'''
(** * Arcana data stores: path mapping, connection handling, field and
      metadata persistence

    A shallow embedding of the store layer of the arcana repository:

    - [Py]            the fragments of Python's built-ins and [posixpath]
                      that the stores rely on;
    - [FileSystemDir] [arcana2/data/repository/file_system_dir.py];
    - [DataStore]     [arcana/core/data/store.py];
    - [XnatViaCS]     [arcana/data/stores/medimage/xnat/cs.py];
    - [Bids]          [arcana2/data/sets/bids.py];
    - [CacheManager]  the cache-validating retrieval the store contract
                      documents.

    Python exceptions are values of [exn]; a call either returns or raises,
    which is the [result] type.  Code that touches the file system threads
    an explicit world through every call. *)

From Stdlib Require Import ZArith String Ascii List Lia Bool.
From stdpp Require Import base option gmap strings list.

Local Open Scope Z_scope.

(** ** Exceptions and results *)

Inductive exn : Type :=
| ArcanaInsufficientRepoDepthError
| ArcanaMissingDataException
| ArcanaNameError (name : string)
| ArcanaEmptyDatasetError
| ArcanaError
| ArcanaCacheError
| AssertionError
| AttributeError
| TypeError
| KeyError (key : string)
| ArcanaNoDirectXnatMountException
| ValueError
| IOError (errno : Z).

Inductive result (A : Type) : Type :=
| Ok (a : A)
| Raise (e : exn).

Arguments Ok {A} a.
Arguments Raise {A} e.


Definition result_bind {A B} (r : result A) (k : A → result B) : result B :=
  match r with
  | Ok a => k a
  | Raise e => Raise e
  end.

#[global] Instance result_ret : MRet result := @Ok.
#[global] Instance result_mbind : MBind result :=
  fun A B k r => result_bind r k.

(** [errno.ENOENT] *)
Definition ENOENT : Z := 2.

(** Code that reads or changes a world of type [W] and may raise. *)
Definition ST (W A : Type) : Type := W → result A * W.

Definition st_ret {W A} (a : A) : ST W A := fun w => (Ok a, w).
Definition st_raise {W A} (e : exn) : ST W A := fun w => (Raise e, w).
Definition st_lift {W A} (r : result A) : ST W A := fun w => (r, w).
Definition st_bind {W A B} (m : ST W A) (k : A → ST W B) : ST W B :=
  fun w =>
    match m w with
    | (Ok a, w') => k a w'
    | (Raise e, w') => (Raise e, w')
    end.
(** * Puzzle Correctness Core: balance-scale generator and price-puzzle validator

    A shallow embedding of

      - [src/Tilted-Scales/generate.py]: the three balance-puzzle strategies
        [easy_puzzle_proportional_equality], [easy_puzzle_weighted_equality]
        and [difficult_puzzle_weighted_equality], the helper
        [_pick_distinct], and the script around them: the command line, the
        batch of puzzles, the reading of the LLM's answer and the items
        written out;
      - [src/Writing-Equations/validate.py]: [validate_item] with its
        helpers [require], [is_int], [is_pos_int] and [norm],
        [dedupe_items] and the batch loop of [main];
      - [src/Writing-Equations/generate.py]: the cut of the JSON array out
        of the LLM's answer in [main], and the three worked examples of
        the prompt.

    Conventions.
      - Python [int] is [Z]; [str] is [string] (a sequence of 8-bit
        characters, UTF-8 for non-ASCII text such as the multiplication sign;
        case mapping, white space and digits are the ASCII ones).
      - [int(s)] reads a decimal literal of any length: the limit that
        Python puts on the number of digits is not modelled.
      - The [random] module is modelled by enumerating runs: a generator is the
        list of its possible runs, each run being the labelled sequence of
        random draws it made together with the value it returned.
      - A Python exception is an explicit [Raise] result.
      - The call of the LLM, files and printing are not modelled: what the
        LLM answered is an input. *)

From Stdlib Require Import ZArith QArith Qabs Qround String Ascii List Bool Lia Lqa DecimalString Sorted Permutation DecimalPos.
Import ListNotations.

Set Implicit Arguments.

Open Scope string_scope.
Open Scope Z_scope.

(** ** Python built-ins shared by both programs *)

Module Py.

(** [str(n)] for an [int]. *)
Definition str_of_int (z : Z) : string := NilZero.string_of_int (Z.to_int z).

(** [range(lo, hi)]. *)
Definition range (lo hi : Z) : list Z :=
  map (fun i => lo + Z.of_nat i) (seq 0 (Z.to_nat (hi - lo))).

End Py.

(** ** Balance puzzles: [src/Tilted-Scales/generate.py] *)

Module TiltedScales.
Import Py.

(** *** The random source *)

(** What a single call into [random] returned. *)
Inductive value : Type :=
| VInt (z : Z)
| VBool (b : bool)
| VInts (l : list Z)
| VSyms (l : list string).

(** The draws of one run, in program order, each under the name of the
    variable (or of the branch) it decides. *)
Definition trace : Type := list (string * value).

Fixpoint drawn (lbl : string) (tr : trace) : option value :=
  match tr with
  | [] => None
  | (l, v) :: rest => if String.eqb l lbl then Some v else drawn lbl rest
  end.
(** * Club fee ledger of the Buddy System: a shallow embedding of package [fee]

    The Go package keeps two MongoDB collections, [fees] (one document per
    (year, semester) term) and [logs] (one document per payment event), and
    reads a third one, [members].  Every exported function opens a client,
    issues a short sequence of driver calls and disconnects.  The embedding
    below keeps that shape: a store of three document lists, a state and
    error monad whose primitive actions are the driver calls, and one
    definition per exported function. *)

From Stdlib Require Import ZArith.
From stdpp Require Import base list sorting strings gmap.

Local Open Scope Z_scope.

(** ** Go's [int] *)

(** [int] is 64 bits wide on the platforms the server is built for; [+=]
    wraps around in two's complement. *)
Definition int_wrap (z : Z) : Z := (z + 2 ^ 63) `mod` 2 ^ 64 - 2 ^ 63.
Definition int_add (x y : Z) : Z := int_wrap (x + y).
Definition int_range (z : Z) : Prop := - 2 ^ 63 ≤ z < 2 ^ 63.

(** The running total of a [sum += x] loop started at zero. *)
Definition int_sum (l : list Z) : Z := fold_left int_add l 0.

(** The same total in unbounded arithmetic. *)
Definition Z_sum (l : list Z) : Z := foldr Z.add 0 l.

(** ** Documents *)

(** [primitive.ObjectID] is twelve opaque bytes compared for equality only. *)
Definition ObjectID := N.

Module Fee.
(** [type Fee struct]. *)
Record t := mk {
  Year : Z;
  Semester : Z;
  Amount : Z;
  Logs : list ObjectID
}.
End Fee.

Module Log.
(** Modelled from the spec: [type Log struct] lives in a file of package
    [fee] that is not part of the sources at hand.  Fields follow the
    persisted schema of section 6 and the filters the queries use
    ([_id], [member_id], [type], [updated_at]). *)
Record t := mk {
  ID : ObjectID;
  MemberID : string;
  Type_ : string;
  Amount : Z;
  UpdatedAt : Z
}.
End Log.

Module Member.
(** Modelled from the spec: [member.Member] belongs to package [member];
    the fee package only filters on its [id] field and hands the whole
    record back. *)
Record t := mk {
  ID : string;
  Name : string
}.
End Member.

#[global] Instance Fee_eq_dec : EqDecision Fee.t.
Proof. solve_decision. Defined.
#[global] Instance Log_eq_dec : EqDecision Log.t.
Proof. solve_decision. Defined.
#[global] Instance Member_eq_dec : EqDecision Member.t.
Proof. solve_decision. Defined.

(** [New] returns a new club fee. *)
Definition New (year semester amount : Z) : Fee.t :=
  Fee.mk year semester amount [].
'''
§ WHAT YOU SHOULD DO: Filter the entries down to the lines with the word "gmap" in them.

§ ANSWER SECTION:
From stdpp Require Import base option gmap strings list.
From stdpp Require Import base list sorting strings gmap.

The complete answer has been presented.